=== RECORD EXCERPTS ===

(** * Signaling broker: device registry and event router

    A shallow embedding of the Socket.IO connection handler of the
    parental-control backend (the version that keeps a [devices] map and
    routes commands by [targetId]), with proofs about the registry and the
    routing policy.

    Conventions of the embedding.
    - The [devices] map is a JavaScript [Map]: an insertion-ordered
      dictionary.  It is an association list without duplicate keys;
      [Map_set] overwrites in place or appends, as [Map.prototype.set] does,
      and [getDeviceIdBySocketId] scans it in iteration order.
    - A handler is a computation in the monad [M]: it reads and writes the
      shared [devices] map, appends to the list of emitted events and may
      throw.  What was written or emitted before a throw stays.
    - [JSON.parse] and [JSON.stringify] belong to the JavaScript runtime:
      they are the methods of the class [JSRuntime], and the theorems hold
      for every runtime.
    - [console.log] prints nothing here, but its argument is evaluated: a
      property read or a string conversion in it can throw.
    - [Date.now()] and [new Date()] read a clock that is passed in. *)

From Stdlib Require Import String Ascii List ZArith Bool Lia DecimalString.
From ExtLib Require Import Structures.Monad Data.Monads.EitherMonad.
Import ListNotations.
Import MonadNotation.

Local Open Scope list_scope.
Local Open Scope string_scope.
Local Open Scope monad_scope.

(* ===================================================================== *)
(** ** JavaScript values *)
(* ===================================================================== *)

(** The JSON values a Socket.IO client can put on the wire, and [undefined]
    for an argument that was not sent; binary attachments are left out.
    Numbers are the integral ones (millisecond timestamps, counters); the
    handlers only test a number for truthiness or convert it to a string. *)
#[warnings="-register-all"]
Inductive value : Type :=
| VUndefined
| VNull
| VBool (b : bool)
| VNum (n : Z)
| VStr (s : string)
| VArr (items : list value)
| VObj (fields : list (string * value)).

Inductive exn : Type :=
| TypeError
| SyntaxError.

(** [if (v)]: ToBoolean. *)
Definition truthy (v : value) : bool :=
  match v with
  | VUndefined | VNull => false
  | VBool b => b
  | VNum n => negb (n =? 0)%Z
  | VStr s => negb (s =? "")
  | VArr _ | VObj _ => true
  end.

Fixpoint own_property (fields : list (string * value)) (p : string) : value :=
  match fields with
  | [] => VUndefined
  | (k, v) :: rest => if k =? p then v else own_property rest p
  end.

(** [v.p] for the property names the handlers read ([targetId], [offer],
    [candidate], [config], [status], [quality]): none of them is defined on
    a prototype, so only an object's own property can answer; reading a
    property of [undefined] or [null] throws a TypeError. *)
Definition get_prop (v : value) (p : string) : exn + value :=
  match v with
  | VUndefined | VNull => inl TypeError
  | VObj fields => inr (own_property fields p)
  | _ => inr VUndefined
  end.

(** [a || b] *)
Definition js_or (a b : value) : value := if truthy a then a else b.

Definition has_own_property (fields : list (string * value)) (p : string)
  : bool :=
  existsb (fun kv => fst kv =? p) fields.

Definition string_of_Z (n : Z) : string :=
  NilZero.string_of_int (Z.to_int n).

(** String conversion, as a template literal or [+] with a string does it.
    An array is joined with commas, [undefined] and [null] elements giving
    the empty string; an object gives ["[object Object]"], unless it has an
    own [toString] property: off the wire that is never a function, and the
    conversion throws a TypeError ([None]). *)
Fixpoint ToString (v : value) : option string :=
  match v with
  | VUndefined => Some "undefined"
  | VNull => Some "null"
  | VBool true => Some "true"
  | VBool false => Some "false"
  | VNum n => Some (string_of_Z n)
  | VStr s => Some s
  | VArr items =>
      (fix join (l : list value) : option string :=
         match l with
         | [] => Some ""
         | x :: rest =>
             let sx := match x with
                       | VUndefined | VNull => Some ""
                       | _ => ToString x
                       end in
             match rest with
             | [] => sx
             | _ :: _ =>
                 match sx, join rest with
                 | Some a, Some b => Some (a ++ "," ++ b)
                 | _, _ => None
                 end
             end
         end) items
  | VObj fields =>
      if has_own_property fields "toString" then None
      else Some "[object Object]"
  end.

Definition to_string (v : value) : exn + string :=
  match ToString v with
  | Some s => inr s
  | None => inl TypeError
  end.

(** The runtime functions the handlers call. [JSON_parse] answers [None]
    where [JSON.parse] throws a SyntaxError; [JSON_stringify] answers a
    string, or [undefined] (for [undefined] itself). *)
Class JSRuntime : Type := {
  JSON_parse : string -> option value;
  JSON_stringify : value -> value
}.

(* ===================================================================== *)
(** ** The device registry: [const devices = new Map()] *)
(* ===================================================================== *)

(** A key of [devices] is [socket.handshake.query.deviceId]: a string, or
    [undefined] ([None]) when the query has no [deviceId]. *)
Definition key : Type := option string.

Definition key_eqb (a b : key) : bool :=
  match a, b with
  | None, None => true
  | Some x, Some y => x =? y
  | _, _ => false
  end.

Definition key_value (k : key) : value :=
  match k with
  | Some s => VStr s
  | None => VUndefined
  end.

(** The key a value given by a client can be equal to (SameValueZero): a
    number, a boolean or [null] is equal to no string, and an array or an
    object that came off the wire is a fresh reference. *)
Definition value_key (v : value) : option key :=
  match v with
  | VStr s => Some (Some s)
  | VUndefined => Some None
  | _ => None
  end.

(** The object stored for a device; [lastSeen] is absent until a heartbeat
    sets it. *)
Record device : Type := Device {
  socketId : string;
  name : string;
  connectedAt : Z;
  lastSeen : option Z
}.

(** [device.lastSeen = t] *)
Definition set_lastSeen (d : device) (t : Z) : device :=
  {| socketId := socketId d; name := name d;
     connectedAt := connectedAt d; lastSeen := Some t |}.

Definition registry : Type := list (key * device).

Fixpoint Map_get (m : registry) (k : key) : option device :=
  match m with
  | [] => None
  | (k', d) :: rest => if key_eqb k' k then Some d else Map_get rest k
  end.

Definition Map_has (m : registry) (k : key) : bool :=
  match Map_get m k with
  | Some _ => true
  | None => false
  end.

Fixpoint Map_set (m : registry) (k : key) (d : device) : registry :=
  match m with
  | [] => [(k, d)]
  | (k', d') :: rest =>
      if key_eqb k' k then (k', d) :: rest else (k', d') :: Map_set rest k d
  end.

Fixpoint Map_delete (m : registry) (k : key) : registry :=
  match m with
  | [] => []
  | (k', d') :: rest =>
      if key_eqb k' k then rest else (k', d') :: Map_delete rest k
  end.

(** [devices.get(v)] for a value [v] sent by a client. *)
Definition Map_get_value (m : registry) (v : value) : option device :=
  match value_key v with
  | Some k => Map_get m k
  | None => None
  end.

(** [getDeviceIdBySocketId]: the id of the first entry, in iteration order,
    whose [socketId] is the given one; [None] is the [null] it returns when
    there is none. *)
Fixpoint getDeviceIdBySocketId (devices : registry) (sid : string)
  : option key :=
  match devices with
  | [] => None
  | (id, d) :: rest =>
      if socketId d =? sid then Some id
      else getDeviceIdBySocketId rest sid
  end.

(* ===================================================================== *)
(** ** Emitted events *)
(* ===================================================================== *)

(** The four ways the handlers send:
    [socket.emit], [socket.broadcast.emit], [io.emit], [io.to(room).emit]. *)
Inductive address : Type :=
| ToSocket (sid : string)
| ToOthers (sid : string)
| ToAll
| ToRoom (room : string).

(** The arguments after the event name: none, one value, or the roster
    [Array.from(devices.entries())]. *)
Inductive payload : Type :=
| NoArgs
| Data (v : value)
| DeviceList (entries : list (key * device)).

Record emission : Type := Emission {
  dest : address;
  event : string;
  args : payload
}.

(* ===================================================================== *)
(** ** The handler monad *)
(* ===================================================================== *)

Record outcome (A : Type) : Type := Outcome {
  store : registry;
  sent : list emission;
  result : exn + A
}.
Arguments Outcome {A}.
Arguments store {A}.
Arguments sent {A}.
Arguments result {A}.

Definition M (A : Type) : Type := registry -> outcome A.

Definition M_ret {A} (a : A) : M A :=
  fun devices => Outcome devices [] (inr a).

Definition M_bind {A B} (m : M A) (k : A -> M B) : M B :=
  fun devices =>
    let o := m devices in
    match result o with
    | inl e => Outcome (store o) (sent o) (inl e)
    | inr a =>
        let o' := k a (store o) in
        Outcome (store o') (sent o ++ sent o')%list (result o')
    end.

#[export] Instance Monad_M : Monad M :=
  {| ret := @M_ret; bind := @M_bind |}.

Definition throw {A} (e : exn) : M A :=
  fun devices => Outcome devices [] (inl e).

Definition lift {A} (r : exn + A) : M A :=
  match r with
  | inl e => throw e
  | inr a => ret a
  end.

Definition read_devices : M registry :=
  fun devices => Outcome devices [] (inr devices).

Definition write_devices (m : registry) : M unit :=
  fun _ => Outcome m [] (inr tt).

Definition emit (a : address) (ev : string) (p : payload) : M unit :=
  fun devices => Outcome devices [Emission a ev p] (inr tt).

Definition devices_set (k : key) (d : device) : M unit :=
  m <- read_devices ;; write_devices (Map_set m k d).

Definition devices_delete (k : key) : M unit :=
  m <- read_devices ;; write_devices (Map_delete m k).

Definition devices_entries : M payload :=
  m <- read_devices ;; ret (DeviceList m).

(* ===================================================================== *)
(** ** Sockets *)
(* ===================================================================== *)

(** [socket.handshake.query]: each parameter is a string or absent. *)
Record handshake : Type := Handshake {
  query_type : option string;
  query_deviceId : option string;
  query_name : option string
}.

Record socket : Type := Socket {
  id : string;
  query : handshake
}.

(** [type === 'device'] *)
Definition is_device (s : socket) : bool :=
  match query_type (query s) with
  | Some t => t =? "device"
  | None => false
  end.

===

=== TASK DIRECTIONS ===
From the first line of the records above to the line that contains "shared [devices] map, appends", quote each line exactly.

=== COMPLETED TASK ===
(** * Signaling broker: device registry and event router

    A shallow embedding of the Socket.IO connection handler of the
    parental-control backend (the version that keeps a [devices] map and
    routes commands by [targetId]), with proofs about the registry and the
    routing policy.

    Conventions of the embedding.
    - The [devices] map is a JavaScript [Map]: an insertion-ordered
      dictionary.  It is an association list without duplicate keys;
      [Map_set] overwrites in place or appends, as [Map.prototype.set] does,
      and [getDeviceIdBySocketId] scans it in iteration order.
    - A handler is a computation in the monad [M]: it reads and writes the
      shared [devices] map, appends to the list of emitted events and may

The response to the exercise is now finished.